Non, il serait plus juste de dire que Macron est progressiste dans ses domaines de prédilection où il excelle, je suis forcé de l’admettre : la hausse des prélèvements obligatoires, la délinquance, la protection des bandes de voyous, le redoublement de la dette nationale, le foutoir généralisé dans le pays, la destruction de la richesse nationale utilisée pour des chances pour la France qui ruinent la nation, l’effondrement de toutes les valeurs constitutionnelles du pays, puisqu’un Français de souche a moins de droits qu’un allogène, chacun peut le vérifier tous les jours quand nos pouvoirs publics n’hésitent pas à dépenser 50 000 € pour un mineur isolé étranger par an, tirés des impôts locaux et de la  CSG des retraités qui en sont réduits au Secours populaire, mais qui laissent un fils d’agriculteur dans le dénuement le plus total.
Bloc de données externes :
(* ===== verification/OutboxRecovery.v ===== *)
(** * The file outbox survives restarts

    The journal on disk always stands for the tables in memory, so reopening it
    restores them; an append that is cut short leaves each row as it was or as
    the operation would have made it.  Two flaws of the recovery are proved as
    well: an append that fails half way and is followed by another one, and
    the attempts of a row that is requeued after a restart. *)
From S2P Require Import Prelude RustStr Digits Time Journal Errors Convert Domain Codecs Admission Envelope Outbox OutboxLaws OutboxFile OutboxFileLaws OutboxReplay.

Open Scope N_scope.

(** ** Records that can be read back *)

(** [serde_json] writes ASCII text as it is and bytes as numbers. *)
Class AsciiLines `{LineCodec FileOutboxRecord} :=
  encode_line_ascii rec : record_ascii rec = true → str_all is_ascii (encode_line rec) = true.

Section recovery.
Context `{DomainDeps, EnvelopeDeps, PayloadDigest, !EnvelopeLaws, !OutboxDepsLaws}.
Context `{LineCodec FileOutboxRecord, !LineCodecLaws FileOutboxRecord, !AsciiLines}.
Implicit Types (t r : Tables) (o : FileOutbox) (rs : list FileOutboxRecord).

Lemma replay_dated cap now now' rs t :
  Forall dated rs → replay_journal cap now rs t = replay_journal cap now' rs t.
Proof.
  intros HF. revert t. induction HF as [|rec rs Hrec _ IH]; intros t; [done|].
  cbn [replay_journal]. assert (load_step cap now rec t = load_step cap now' rec t) as ->.
  { unfold load_step, load_record. destruct rec as [????? |????|????]; [|done..].
    cbn in Hrec. by destruct Hrec as [? ->]. }
  destruct (load_step cap now' rec t); [apply IH|done].
Qed.

(** No record is written as an empty line. *)
Lemma encode_line_nonempty (rec : FileOutboxRecord) : str_is_empty (encode_line rec) = false.
Proof.
  destruct (encode_line rec) eqn:E; [exfalso|done].
  assert (∃ rec' : FileOutboxRecord, rec' ≠ rec) as [rec' Hne].
  { destruct rec as [k env ???| |]; [by eexists (FQuarantined k env EmptyString 0)|..];
      by exists (FPending (mkOutboxKey EmptyString EmptyString EmptyString) EmptyString None None None). }
  pose proof (decode_encode_line rec) as Hd. rewrite E in Hd.
  destruct (encode_line rec') eqn:E'.
  - apply Hne. pose proof (decode_encode_line rec') as Hd'. rewrite E' in Hd'. congruence.
  - pose proof (decode_line_prefix rec' EmptyString _ E') as Hn.
    rewrite Hd in Hn. by discriminate Hn.
Qed.

Definition fits (rec : FileOutboxRecord) : Prop :=
  str_len (record_bytes rec) ≤ MAX_OUTBOX_RECORD_BYTES.

Lemma record_bytes_len (rec : FileOutboxRecord) :
  str_len (record_bytes rec) = str_len (encode_line rec) + 1.
Proof. unfold record_bytes. by rewrite str_len_app. Qed.

(** Loading a journal replays its records and counts its bytes. *)
Lemma load_outbox_journal cap now rs rest t t' good any :
  Forall readable rs → Forall fits rs → replay_journal cap now rs t = Ok t' →
  good + str_len (journal_bytes rs) ≤ u64_max →
  load_loop cap now ((encode_line <$> rs) ++ rest) good any t
  = load_loop cap now rest (good + str_len (journal_bytes rs)) (any || bool_decide (rs ≠ [])) t'.
Proof.
  intros Hread Hfit. revert t good any.
  induction rs as [|rec rs IH]; intros t good any Hl Hb.
  { cbn in Hl. injection Hl as <-. cbn. by rewrite N.add_0_r, orb_false_r. }
  apply Forall_cons in Hread as [[Ha Hd] Hread], Hfit as [Hf Hfit].
  cbn [journal_bytes] in Hb. rewrite str_len_app, record_bytes_len in Hb.
  unfold fits in Hf. rewrite record_bytes_len in Hf.
  rewrite fmap_cons. cbn [app load_loop].
  rewrite ascii_utf8 by (by apply encode_line_ascii). cbn [negb].
  rewrite encode_line_nonempty, (proj2 (N.ltb_ge _ _)), decode_encode_line by lia.
  cbn [replay_journal] in Hl. destruct (load_step cap now rec t) as [t1|e]; [|done].
  cbn [mbind result_bind] in *. rewrite (IH Hread Hfit t1) by (done || (unfold sat_add64; lia)).
  cbn [journal_bytes]. rewrite str_len_app, record_bytes_len.
  rewrite (bool_decide_true (rec :: rs ≠ [])) by done. rewrite orb_true_r. cbn [orb].
  f_equal. unfold sat_add64. lia.
Qed.

(** ** The journal stands for the tables *)

(** The bytes on disk are a journal that replays, at any time, to tables that
    restore [t]. *)
Definition journal_of (cap : N) (bytes : string) (t : Tables) : Prop :=
  ∃ rs r, bytes = journal_bytes rs ∧ Forall readable rs ∧ Forall fits rs
    ∧ str_len bytes ≤ MAX_OUTBOX_FILE_BYTES
    ∧ (∀ now, replay_journal cap now rs no_rows = Ok r) ∧ restores r t.

(** An append that fails leaves nothing behind, and a compacted journal is
    reopened; the second is what the process needs to go on at all. *)
Definition clean (d : Device) : Prop :=
  Forall clean_io (dv_appends d) ∧ Forall (λ io, io ≠ CompactRenamed false) (dv_compactions d).

Record outbox_ok (cap : N) (o : FileOutbox) : Prop := {
  oo_healthy : healthy cap (fo_tables o);
  oo_capacity : fo_capacity o = cap;
  oo_journal : journal_of cap (dv_bytes (fo_device o)) (fo_tables o);
  oo_clean : clean (fo_device o);
}.

Lemma journal_of_mono cap bytes t t' :
  (∀ r, restores r t → restores r t') → journal_of cap bytes t → journal_of cap bytes t'.
Proof. intros Hr (rs & r & ? & ? & ? & ? & ? & ?). exists rs, r. auto 10. Qed.

(** [encode_batch] writes the records one after the other, if each fits. *)
Lemma encode_batch_spec rs acc :
  match encode_batch rs acc with
  | Ok encoded => encoded = acc +:+ journal_bytes rs ∧ Forall fits rs
  | Err _ => True
  end.
Proof.
  revert acc. induction rs as [|rec rs IH]; intros acc; cbn [encode_batch journal_bytes].
  { by rewrite string_app_nil_r. }
  destruct (N.ltb_spec MAX_OUTBOX_RECORD_BYTES (str_len (record_bytes rec))); [done|].
  specialize (IH (acc +:+ record_bytes rec)). destruct (encode_batch rs _); [|done].
  destruct IH as [-> HF]. rewrite string_app_assoc. by split; [|constructor].
Qed.

Lemma not_full a b :
  (MAX_OUTBOX_FILE_BYTES <? sat_add64 a b) = false → a + b ≤ MAX_OUTBOX_FILE_BYTES.
Proof.
  intros Hf%N.ltb_ge. assert (MAX_OUTBOX_FILE_BYTES < u64_max) as Hmax by done.
  revert Hf Hmax. unfold sat_add64. generalize MAX_OUTBOX_FILE_BYTES u64_max. lia.
Qed.

(** What an append leaves: all of the records, or nothing, or an initial part
    of their bytes. *)
Lemma append_records_spec rs d :
  let bounded := str_len (dv_bytes d) + str_len (journal_bytes rs) ≤ MAX_OUTBOX_FILE_BYTES in
  match append_records rs d with
  | (Ok _, d') => dv_bytes d' = dv_bytes d +:+ journal_bytes rs ∧ Forall fits rs ∧ (rs = [] ∨ bounded)
  | (Err _, d') =>
      dv_bytes d' = dv_bytes d
      ∨ ∃ n ios, dv_appends d = AppendWriteFails n :: ios
          ∧ dv_bytes d' = dv_bytes d +:+ str_take n (journal_bytes rs) ∧ Forall fits rs ∧ bounded
  end.
Proof.
  cbn zeta. unfold append_records. destruct rs as [|rec rs'].
  { cbn. by rewrite string_app_nil_r; split_and!; [| |left]. }
  pose proof (encode_batch_spec (rec :: rs') EmptyString) as Henc. set (rs := rec :: rs') in *.
  destruct (encode_batch rs EmptyString) as [encoded|e]; [|by left]. destruct Henc as [Henc HF].
  change (EmptyString +:+ journal_bytes rs) with (journal_bytes rs) in Henc. subst encoded.
  destruct (dv_open d); cbn [negb]; [|by left].
  pose proof (not_full (str_len (dv_bytes d)) (str_len (journal_bytes rs))) as Hfull. revert Hfull.
  generalize (MAX_OUTBOX_FILE_BYTES <? sat_add64 (str_len (dv_bytes d)) (str_len (journal_bytes rs))).
  generalize (str_len (dv_bytes d) + str_len (journal_bytes rs) ≤ MAX_OUTBOX_FILE_BYTES).
  intros bounded full Hfull.
  destruct (dv_appends d) as [|[|n|] ios]; [|by left|..]; (destruct full; [by left|]);
    cbn [dv_bytes]; specialize (Hfull eq_refl).
  - split_and!; [done..|by right].
  - right. by exists n, ios.
  - split_and!; [done..|by right].
Qed.

Lemma append_records_clean rs d : clean d → clean (append_records rs d).2.
Proof.
  intros [Ha Hc]. unfold append_records. destruct rs as [|rec rs]; [done|].
  destruct (encode_batch _ _); [|done]. destruct (dv_open d); cbn [negb]; [|done].
  destruct (dv_appends d) as [|io ios]; cbn.
  - by destruct (_ <? _).
  - apply Forall_cons in Ha as [_ Ha]. destruct io; cbn; try destruct (_ <? _); by split.
Qed.

(** A clean append keeps the journal in step with the tables. *)
Lemma append_records_journal cap rs d t t' :
  journal_of cap (dv_bytes d) t → clean d → Forall readable rs →
  (∀ now r, restores r t → ∃ r', replay_journal cap now rs r = Ok r' ∧ restores r' t') →
  match append_records rs d with
  | (Ok _, d') => journal_of cap (dv_bytes d') t'
  | (Err _, d') => journal_of cap (dv_bytes d') t
  end.
Proof.
  intros Hj [Hclean _] Hread Hrep. pose proof (append_records_spec rs d) as Hspec. cbn zeta in Hspec.
  destruct (append_records rs d) as [[u|e] d'].
  - destruct Hspec as (-> & Hfit & Hb). destruct Hj as (rs0 & r0 & Hd & Hr0 & Hf0 & Hlen & Hl & Hre).
    destruct (Hrep 0 r0 Hre) as (r' & Hl' & Hr'). exists (rs0 ++ rs), r'.
    rewrite Hd, journal_bytes_app, str_len_app, <- Hd.
    split_and!; [done|by apply Forall_app|by apply Forall_app| | |done].
    + destruct Hb as [->|Hb]; [|done]. by rewrite N.add_0_r.
    + intros now. rewrite replay_journal_app, Hl. cbn [mbind result_bind]. rewrite <- Hl'.
      apply replay_dated. eapply Forall_impl; [exact Hread|]. by intros ? [_ ?].
  - destruct Hspec as [->|(n & ios & Hios & -> & _)]; [done|]. rewrite Hios in Hclean.
    apply Forall_cons in Hclean as [Hn _]. cbn in Hn. subst n.
    cbn [str_take]. by rewrite string_app_nil_r.
Qed.

(** ** The operations that write *)

Inductive Op :=
  | OpEnqueue (now : N) (event : IngestRequest)
  | OpComplete (now : N) (key : OutboxKey)
  | OpCompleteMany (now : N) (keys : list OutboxKey)
  | OpReschedule (now : N) (keys : list OutboxKey) (after : N)
  | OpQuarantine (now : N) (reason : string) (keys : list OutboxKey)
  | OpRequeue (now : N) (keys : list OutboxKey).

Definition run (op : Op) (o : FileOutbox) : FileOutbox :=
  match op with
  | OpEnqueue now event => (file_enqueue now event o).2
  | OpComplete now key => (file_mark_complete now key o).2
  | OpCompleteMany now keys => (file_mark_complete_many now keys o).2
  | OpReschedule now keys after => (file_reschedule now keys after o).2
  | OpQuarantine now reason keys => (file_quarantine now reason keys o).2
  | OpRequeue now keys => (file_requeue_quarantined now keys o).2
  end.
Or, le progrès relatif macronien, que chacun peut mesurer dans sa vie quotidienne, n’est pas nécessairement le progrès que serait en droit d’attendre le citoyen de ses dirigeants.

Et si la voix de son maître n’est plus audible, je ne vois pas pourquoi un animal n’aurait pas le droit d’en changer par ces temps où l’on distribue des droits à tout-va sans en mesurer la bonne utilisation. Changer de maître, pas de sa bonne utilisation, quoique…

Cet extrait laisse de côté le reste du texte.